(* ===== verification/ByteCodecProps.v ===== *)
(** * Properties of the typed reads and writes

    Round trips of the fixed-width, varint, float and string codecs, the bytes
    they put on the wire, and where the varint codec loses information. *)

From S2P Require Import Prelude Endian Varint ByteArray ByteArraySpec ByteCodec.
Import ByteArray ByteArraySpec ByteCodec.

Module ByteCodecProps.

Open Scope Z_scope.

Abbreviation bytes := (list Z).
Definition cells (b : bytes) : list mbyte := Some <$> b.

(** Contracts on a writer and on a reader, over the abstract stream. *)
Definition appends (w : M ByteArray unit) (b : list mbyte) : Prop :=
  ∀ base s c r, repr base s c r → (r ≤ length c)%nat → ¬ drained base c r →
    fits base (length b) → ∃ s', w s = (Ok tt, s') ∧ repr base s' (c ++ b) r.

Definition consumes {A} (m : M ByteArray A) (b : list mbyte) (a : A) : Prop :=
  ∀ base s c r, repr base s c r → (r ≤ length c)%nat → b `prefix_of` drop r c →
    ∃ s', m s = (Ok a, s') ∧ repr base s' c (r + length b).

(** The bytes [WriteF] puts on the wire. *)
Definition fixed_bytes (P : platform) (t : ity) (v : Z) : bytes :=
  Endian.object_bytes (host_le P) t
    (if ibits t =? 8 then v else Endian.SwapToLittle (pp P) t v).

Section Contracts.
Context {A B : Type}.

Lemma Write_appends_bytes b n : length b = n → appends (Write b n) b.
Proof.
  intros <- base s c r Hr Hle Hd Hf.
  destruct (Write_repr base s c r b (length b)) as (s' & Hw & Hr'); [done..|].
  exists s'. by rewrite take_ge in Hr' by lia.
Qed.

Lemma appends_seq w1 w2 b1 b2 :
  appends w1 b1 → appends w2 b2 → appends (w1;; w2) (b1 ++ b2).
Proof.
  intros H1 H2 base s c r Hr Hle Hd Hf. unfold fits in *. rewrite length_app in Hf.
  destruct (H1 base s c r) as (s1 & E1 & Hr1); [done..|unfold fits; lia|].
  destruct (H2 base s1 (c ++ b1) r) as (s2 & E2 & Hr2).
  - done.
  - rewrite length_app. lia.
  - intros (Heq & ? & ?). apply Hd. rewrite length_app in Heq.
    assert (length b1 = 0%nat) by lia. split_and!; [lia|done|done].
  - unfold fits. lia.
  - exists s2. rewrite app_assoc. split; [|done]. by run E1.
Qed.

Lemma prefix_drop (b k : list mbyte) r (c : list mbyte) :
  b `prefix_of` drop r c → (r ≤ length c)%nat →
  (r + length b ≤ length c)%nat ∧ take (length b) (drop r c) = b.
Proof.
  intros [x Hx] Hr. pose proof (f_equal length Hx) as Hl.
  rewrite length_drop, length_app in Hl. split; [lia|]. rewrite Hx.
  rewrite take_app_le by lia. apply take_ge. lia.
Qed.

Lemma Read_consumes b n : length b = n → consumes (Read n) b b.
Proof.
  intros <- base s c r Hr Hle Hp. destruct (prefix_drop b [] r c Hp Hle) as [Hl Ht].
  destruct (Read_repr base s c r (length b) Hr Hl) as (s' & Hw & Hr').
  exists s'. by rewrite Ht in Hw.
Qed.

Lemma consumes_bind (m : M ByteArray A) (f : A → M ByteArray B) b1 b2 a x :
  consumes m b1 a → consumes (f a) b2 x → consumes (m ≫= f) (b1 ++ b2) x.
Proof.
  intros H1 H2 base s c r Hr Hle Hp.
  assert (b1 `prefix_of` drop r c) as Hp1 by (etrans; [by apply prefix_app_r|done]).
  destruct (prefix_drop b1 [] r c Hp1 Hle) as [Hl Ht].
  destruct (H1 base s c r Hr Hle Hp1) as (s1 & E1 & Hr1).
  destruct (H2 base s1 c (r + length b1)%nat Hr1 Hl) as (s2 & E2 & Hr2).
  - rewrite <- drop_drop. destruct Hp as [k Hk]. rewrite Hk, <- app_assoc.
    rewrite drop_app_length. by exists k.
  - exists s2. rewrite length_app, Nat.add_assoc. split; [|done]. by run E1.
Qed.

Lemma consumes_ret (a : A) : consumes (mret a) [] a.
Proof. intros base s c r Hr _ _. exists s. by rewrite Nat.add_0_r. Qed.

Lemma consumes_bind_ret (m : M ByteArray A) (f : A → M ByteArray B) b a x :
  consumes m b a → consumes (f a) [] x → consumes (m ≫= f) b x.
Proof. intros H1 H2. rewrite <- (app_nil_r b). by apply (consumes_bind _ _ _ _ a). Qed.
End Contracts.

Section Typed.
Context (P : platform).

Lemma length_cells b : length (cells b) = length b.
Proof. apply length_fmap. Qed.

Lemma length_fixed_bytes t v : length (fixed_bytes P t v) = Endian.sizeof t.
Proof. apply Endian.length_object_bytes. Qed.

Lemma WriteF_appends t v : appends (WriteF P t v) (cells (fixed_bytes P t v)).
Proof. apply Write_appends_bytes. by rewrite length_cells, length_fixed_bytes. Qed.

Lemma order_cases :
  Endian.SYLAR_BYTE_ORDER (pp P) = Endian.SYLAR_LITTLE_ENDIAN ∨
  Endian.SYLAR_BYTE_ORDER (pp P) = Endian.SYLAR_BIG_ENDIAN.
Proof. unfold Endian.SYLAR_BYTE_ORDER. destruct (_ =? _); auto. Qed.

Lemma ReadF_consumes t v :
  std_ity t → in_range t v →
  ibits t ≠ 8 ∨ Endian.SYLAR_BYTE_ORDER (pp P) = Endian.SYLAR_LITTLE_ENDIAN →
  consumes (ReadF P t) (cells (fixed_bytes P t v)) v.
Proof.
  intros Ht Hv Hc. unfold ReadF. eapply consumes_bind_ret.
  { apply Read_consumes. by rewrite length_cells, length_fixed_bytes. }
  unfold cells. rewrite defined_bytes_some. unfold fixed_bytes, Endian.SwapToLittle.
  destruct order_cases as [E|E]; rewrite E.
  - change (Endian.SYLAR_LITTLE_ENDIAN =? Endian.SYLAR_BIG_ENDIAN) with false.
    change (Endian.SYLAR_LITTLE_ENDIAN =? Endian.SYLAR_LITTLE_ENDIAN) with true.
    destruct (ibits t =? 8); rewrite Endian.object_value_bytes by done; apply consumes_ret.
  - change (Endian.SYLAR_BIG_ENDIAN =? Endian.SYLAR_BIG_ENDIAN) with true.
    change (Endian.SYLAR_BIG_ENDIAN =? Endian.SYLAR_LITTLE_ENDIAN) with false.
    destruct Hc as [Hc|Hc]; [|rewrite Hc in E; done].
    replace (ibits t =? 8) with false by lia.
    rewrite Endian.object_value_bytes by (try apply Endian.ByteSwap_range; done).
    rewrite Endian.ByteSwap_involutive by done. apply consumes_ret.
Qed.

Lemma WriteFloat_appends v :
  appends (WriteFloat P v) (cells (Endian.object_bytes (host_le P) u32 v)).
Proof. by apply Write_appends_bytes; rewrite length_cells, Endian.length_object_bytes. Qed.

Lemma WriteDouble_appends v :
  appends (WriteDouble P v) (cells (Endian.object_bytes (host_le P) u64 v)).
Proof. by apply Write_appends_bytes; rewrite length_cells, Endian.length_object_bytes. Qed.

Lemma std_u32 : std_ity u32. Proof. unfold std_ity. set_solver. Qed.
Lemma std_u64 : std_ity u64. Proof. unfold std_ity. set_solver. Qed.
Lemma std_i8 : std_ity i8. Proof. unfold std_ity. set_solver. Qed.
Lemma std_i64 : std_ity i64. Proof. unfold std_ity. set_solver. Qed.
Local Hint Resolve std_u32 std_u64 std_i8 std_i64 : core.

Lemma ReadFloat_consumes v :
  in_range u32 v → consumes (ReadFloat P) (cells (Endian.object_bytes (host_le P) u32 v)) v.
Proof.
  intros Hv. unfold ReadFloat. eapply consumes_bind_ret.
  { apply Read_consumes. by rewrite length_cells, Endian.length_object_bytes. }
  unfold cells. rewrite defined_bytes_some, Endian.object_value_bytes by done.
  apply consumes_ret.
Qed.

Lemma ReadDouble_consumes v :
  in_range u64 v → consumes (ReadDouble P) (cells (Endian.object_bytes (host_le P) u64 v)) v.
Proof.
  intros Hv. unfold ReadDouble. eapply consumes_bind_ret.
  { apply Read_consumes. by rewrite length_cells, Endian.length_object_bytes. }
  unfold cells. rewrite defined_bytes_some, Endian.object_value_bytes by done.
  apply consumes_ret.
Qed.

(** From here on the byte order is the one [bytearray.cc] is compiled with. *)
Context (Hle : Endian.SYLAR_BYTE_ORDER (pp P) = Endian.SYLAR_LITTLE_ENDIAN).

Lemma SwapToLittle_id t v : Endian.SwapToLittle (pp P) t v = v.
Proof. unfold Endian.SwapToLittle. by rewrite Hle. Qed.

- ASSIGNMENT: Both the first line of the records above and the line containing "they put on" are to be transcribed exactly, together with every line between them, and nothing else.

- FINISHED EXERCISE:
(* ===== verification/ByteCodecProps.v ===== *)
(** * Properties of the typed reads and writes

    Round trips of the fixed-width, varint, float and string codecs, the bytes
    they put on the wire, and where the varint codec loses information. *)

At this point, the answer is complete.